Divan pauses before a large door. “It is my belief that the sooner you get beyond your initial shock, the sooner you will reach a place of comfort.”

“I’ll never be comfortable with any of this.”

He nods, perhaps accepting her statement, but not its validity. “If there’s one thing I understand well, it is human nature,” he says. “We are the pinnacle species, are we not? This is because we have a remarkable ability to adapt, not just physically, but emotionally. Psychologically.” He reaches for the door handle. “You are a consummate survivor, Risa. I have every faith that you will adapt in glorious ways.” Then he swings the door open.

• • •

Risa was, as part of her state home enrichment program, once taken to a factory that manufactured bowling balls, mainly because it was the only factory convenient enough to take state home kids. What impressed Risa most was the complete lack of human involvement. Machines did everything from extruding the rubber core, to polishing the outer layer, to drilling holes to computer-precise specifications.

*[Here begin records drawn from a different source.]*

(** The second one, with room for [count] entries. *)
Fixpoint scan_entries (config : migrate_config_t) (db : sqlite3) (dir : cstr) (count : nat)
    (entries : list (d_type * cstr)) : list migration_t :=
  match entries, count with
  | (ty, name) :: entries, S count' =>
      if negb (bool_decide (ty = DT_REG)) && negb (bool_decide (ty = DT_UNKNOWN))
      then scan_entries config db dir count entries else
      match parse_migration_filename name with
      | None => scan_entries config db dir count entries
      | Some (version, description) =>
          mkMigration version description (strcpy_trunc MIGRATE_PATH_LEN (dir ++ slash :: name)) None None
            (if is_migration_applied config db version then MIGRATE_STATUS_APPLIED else MIGRATE_STATUS_PENDING)
            false
          :: scan_entries config db dir count' entries
      end
  | _, _ => []
  end.

(** The migrations found; [None] is the result -1. *)
Definition scan_migrations_dir (config : migrate_config_t) (db : sqlite3) : option (list migration_t) :=
  match config.(migrations_dir) with
  | None => Some []
  | Some dir =>
      match opendir dir with
      | None => Some []
      | Some (first_pass, second_pass) =>
          let count := count_sql_files first_pass in
          if (count =? 0)%nat then Some [] else
          if negb (allocates (Z.of_nat count * sizeof_migration_t)) then None else
          Some (qsort compare_migrations (scan_entries config db dir count second_pass))
      end
  end.

Definition already_exists (migrations : list migration_t) (src : migration_t) : bool :=
  existsb (λ m, streq m.(version) src.(version)) migrations.

Definition embed (config : migrate_config_t) (db : sqlite3) (src : migration_t) : migration_t :=
  mkMigration src.(version) src.(description) src.(filepath) src.(sql_up) src.(sql_down)
    (if is_migration_applied config db src.(version) then MIGRATE_STATUS_APPLIED else MIGRATE_STATUS_PENDING)
    true.

(** [None] is the result -1. *)
Definition add_embedded_migrations (config : migrate_config_t) (db : sqlite3) (migrations : list migration_t)
    : option (list migration_t) :=
  let to_add := List.filter (λ src, negb (already_exists migrations src)) config.(embedded_migrations) in
  if (length to_add =? 0)%nat then Some migrations else
  if negb (allocates (Z.of_nat (length migrations + length to_add) * sizeof_migration_t)) then None else
  Some (qsort compare_migrations (migrations ++ map (embed config db) to_add)).

(** The test of [realpath (filepath)] against [realpath (dir)]. *)
Definition inside (resolved_dir resolved_file : cstr) : bool :=
  starts_with resolved_dir resolved_file
  && match resolved_file !! length resolved_dir with
     | None => true
     | Some c => bool_decide (c = slash)
     end.

Definition in_migrations_dir (config : migrate_config_t) (filepath : cstr) : bool :=
  match config.(migrations_dir) with
  | None => true
  | Some dir =>
      match realpath filepath, realpath dir with
      | Some resolved_file, Some resolved_dir => inside resolved_dir resolved_file
      | _, _ => false
      end
  end.

(** The statements of a migration that comes from a file; [None]: return -1. *)
Definition file_section (config : migrate_config_t) (filepath marker : cstr) : option cstr :=
  if negb (in_migrations_dir config filepath) then None else
  if negb (validate_migration_file_security filepath) then None else
  content ← read_sql_file filepath;
  sql ← extract_sql_section content marker;
  if allocates (Z.of_nat (length sql) + 1) then Some sql else None.

Definition section_of (config : migrate_config_t) (m : migration_t) (marker : cstr) (embedded : option cstr)
    : option (option cstr) :=
  if m.(is_embedded) then Some embedded else Some <$> file_section config m.(filepath) marker.

Definition apply_migration (config : migrate_config_t) (db : sqlite3) (m : migration_t)
    : sqlite3 * migration_t * Z :=
  match section_of config m (lit "up") m.(sql_up) with
  | None | Some None | Some (Some []) => (db, m, -1)
  | Some (Some sql_up) =>
      match execute_sql db (lit "BEGIN TRANSACTION;") with
      | (db, r) =>
          if negb (r =? 0) then (db, m, -1) else
          let '(db, result) := execute_validated_migration_sql db sql_up in
          if negb (result =? 0) then (fst (execute_sql db (lit "ROLLBACK;")), m, -1) else
          let '(db, result) := record_migration_applied config db m.(version) in
          if result =? 0
          then (fst (execute_sql db (lit "COMMIT;")), set_status MIGRATE_STATUS_APPLIED m, result)
          else (fst (execute_sql db (lit "ROLLBACK;")), set_status MIGRATE_STATUS_FAILED m, result)
      end
  end.

Definition rollback_migration (config : migrate_config_t) (db : sqlite3) (m : migration_t)
    : sqlite3 * migration_t * Z :=
  match section_of config m (lit "down") m.(sql_down) with
  | None => (db, m, -1)
  | Some None | Some (Some []) => (db, m, 0)
  | Some (Some sql_down) =>
      match execute_sql db (lit "BEGIN TRANSACTION;") with
      | (db, r) =>
          if negb (r =? 0) then (db, m, -1) else
          let '(db, result) := execute_validated_migration_sql db sql_down in
          if negb (result =? 0) then (fst (execute_sql db (lit "ROLLBACK;")), m, -1) else
          let '(db, result) := remove_migration_record config db m.(version) in
          if result =? 0
          then (fst (execute_sql db (lit "COMMIT;")), set_status MIGRATE_STATUS_PENDING m, result)
          else (fst (execute_sql db (lit "ROLLBACK;")), m, result)
      end
  end.

(** The context; the handle is passed along. *)
Record sqlite_migrate_t := mkContext {
  config : migrate_config_t;
  migrations : list migration_t
}.

Definition migrate_init (db : sqlite3) (config : migrate_config_t) : sqlite3 * option sqlite_migrate_t :=
  if negb (allocates sizeof_sqlite_migrate_t) then (db, None) else
  let '(db, r) := create_migrations_table config db in
  if negb (r =? 0) then (db, None) else
  (db, ms ← scan_migrations_dir config db;
       ms ← add_embedded_migrations config db ms;
       Some (mkContext config ms)).

(** The loop of [migrate_up], and what it leaves of the migrations it is given. *)
Fixpoint up_loop (config : migrate_config_t) (db : sqlite3) (ms : list migration_t) (stats : migrate_stats_t)
    : sqlite3 * list migration_t * migrate_stats_t * list report * Z :=
  match ms with
  | [] => (db, [], stats, [], 0)
  | m :: ms =>
      if bool_decide (m.(status) = MIGRATE_STATUS_APPLIED) then
        let stats := mkStats stats.(total) (stats.(applied) + 1) stats.(pending) stats.(failed) in
        let '(db, ms, stats, told, r) := up_loop config db ms stats in (db, m :: ms, stats, told, r)
      else
        let stats := mkStats stats.(total) stats.(applied) (stats.(pending) + 1) stats.(failed) in
        if config.(dry_run) then
          let '(db, ms, stats, told, r) := up_loop config db ms stats in (db, m :: ms, stats, told, r)
        else
          let '(db, m, result) := apply_migration config db m in
          let told := if config.(callback) then [(m.(version), m.(description), m.(status))] else [] in
          if negb (result =? 0) then
            (db, m :: ms, mkStats stats.(total) stats.(applied) stats.(pending) (stats.(failed) + 1), told, -1)
          else
            let stats := mkStats stats.(total) (stats.(applied) + 1) (stats.(pending) - 1) stats.(failed) in
            let '(db, ms, stats, told', r) := up_loop config db ms stats in
            (db, m :: ms, stats, told ++ told', r)
  end.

The moment Risa crosses the threshold, she realizes that Divan does not run a harvest camp at all. He runs a factory.

There are no cheery dormitories, no high-energy counselors. Instead, there’s a huge drum, at least twenty feet in diameter, lining the shell of the airplane, inset with more than a hundred niches. In those niches lie Unwinds, like bodies in a catacomb.

“Do not be deceived by appearances,” Divan tells her. “They rest on beds of the highest-quality silk, and the machine tends to their every needs. They are kept well nourished and spotlessly clean.”

“But they’re unconscious.”

“Semiconscious. They are administered a mild sedative that keeps them in a twilight state, perpetually at the moment between dreams and waking. It’s very pleasant.”

At the far end of the cylindrical space is a huge black box about the size of an old-world iron lung. Risa shuts her thought processes down before she can imagine its purpose.

“Where’s Connor?”

“He’s here,” Divan tells her, gesturing vaguely to the chamber of Unwinds around them.